Published March 14, 2013.

(page 3 of 4)

Schachter has not returned multiple calls and emails for comment since December, including attempts to seek an explanation for his recent remarks. Finkelstein and Gordon have both denied the students’ allegations against them. Rabbi Norman Lamm, who was president of Yeshiva University until 2003, told the Forward in December that several staff members were allowed to leave quietly because of “improper sexual activity.”.

Schachter told the New York Times, in December, that in addition to Finkelstein and Gordon he knew of another staff member who had been let go for similar reasons. He has never revealed the name of that member of staff.

According to Failed Messiah, Schachter was recorded in February, speaking at a rabbinic conference in London, the same month that the U.K.’s United Synagogue held its annual retreat in the city. Two independent sources have confirmed to the Forward that the voice on the tape is, indeed, Schachter’s.

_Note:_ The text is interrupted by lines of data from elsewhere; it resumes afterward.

(** [create_refund_request]. *)
Definition create_refund_request (support : gmap string SupportCase)
    (support_case_id customer_id : string) (products : list ProductLine)
    (delivery_dates : gmap string string) (new_id : string) (now today : Z)
    : M (list RefundCase) RefundCase :=
  lift (RefundCaseRepository.validate_refund_request support_case_id
          customer_id products) ;;;
  match support !! support_case_id with
  | None => raise (NotFoundException "SupportCase" ("ID " +:+ support_case_id))
  | Some support_case =>
    if decide (sc_customer_id support_case ≠ customer_id)
    then raise access_denied_support_case
    else if decide (sc_status support_case ≠ "Open")
    then raise (BusinessRuleException
                  "Refund requests can only be created from open support cases"
                  None)
    else
      product_ids <- lift (requested_ids products) ;;;
      table <- get ;;;
      let conflict_check :=
        RefundCaseRepository.check_existing_refunds table support_case_id
          product_ids in
      if has_conflicts conflict_check
      then raise (BusinessRuleException
                    "Some products already have active refund requests"
                    (conflicting_refunds conflict_check))
      else
        RefundCaseRepository.create_refund_case support_case_id customer_id
          (sc_order_id support_case) products delivery_dates new_id now today
  end.

(** [get_refund_case]. *)
Definition get_refund_case (table : list RefundCase)
    (refund_id customer_id : string) : res RefundCase :=
  match BaseRepository.find_by_id table refund_id with
  | None => Raise (NotFoundException "RefundCase" ("ID " +:+ refund_id))
  | Some refund_case =>
    if decide (customer_id_of refund_case ≠ customer_id)
    then Raise (BusinessRuleException
                  "Access denied: Customer does not own this refund case" None)
    else Ok refund_case
  end.

(** [get_refund_cases_by_support_case]. *)
Definition get_refund_cases_by_support_case (support : gmap string SupportCase)
    (table : list RefundCase) (support_case_id customer_id : string)
    : res (list RefundCase) :=
  match support !! support_case_id with
  | None => Raise access_denied_support_case
  | Some support_case =>
    if decide (sc_customer_id support_case ≠ customer_id)
    then Raise access_denied_support_case
    else Ok (RefundCaseRepository.find_by_support_case table support_case_id)
  end.

(** [{p["product_id"]: p for p in support_case.products}]: a later product
    with the same id replaces an earlier one. *)
Definition support_case_products (support_case : SupportCase)
    : gmap string SupportProduct :=
  foldl (λ m p, <[sp_product_id p := p]> m) ∅ (sc_products support_case).
(** * Hawkeye: the version resolver of the test suite and the queue handler

    A shallow embedding of [test-suite/application.py] (classes
    [AppURLBuilder] and [Application]) and of [QueueHandler.get] from
    [python27-app/taskqueue.py], with the properties the specification
    states about them.

    Python values are modelled as follows: [str] is [string], a [dict] keyed
    by strings is a [gmap string _], [set] is a [gset], [None]-able arguments
    are [option]s, and an exception is a value of [exn] returned on the left
    of a sum. *)

From Stdlib Require Import Ascii.
From stdpp Require Import base option list strings gmap sorting.

Local Open Scope char_scope.
Local Open Scope stdpp_scope.

#[local] Set Warnings "-clear-no-such-hyp".

(** ** Python builtins used by the program *)

Module Py.

(** The line feed character, written "\n" in the source. *)
Definition nl : string := String "010" "".

(** [s.lstrip("/")]: drop every leading slash. *)
Fixpoint lstrip_slash (s : string) : string :=
  match s with
  | String c s' => if Ascii.eqb c "/" then lstrip_slash s' else s
  | EmptyString => EmptyString
  end.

Schachter told his audience that reporting abuse to the police or family service agency does not constitute mesirah — the traditional Jewish prohibition against informing on a fellow Jew to the secular authorities.

But Schachter emphasized that Jewish communities nevertheless had to first make sure children were telling the truth before going to law enforcement authorities. He cited several instances in America and in Israel in which he said false accusations were made.

Every community, said Schachter, needs a board of “talmidei chachamim” — Torah scholars — who are also qualified psychologists who could interview victims to see if there is “raglayim la’davar” — or reasonable suspicion — of abuse.

He added: “Before you go to the police and before you got to family services, every community should have a board…to investigate whether there’s any raglayim la’davar or not.”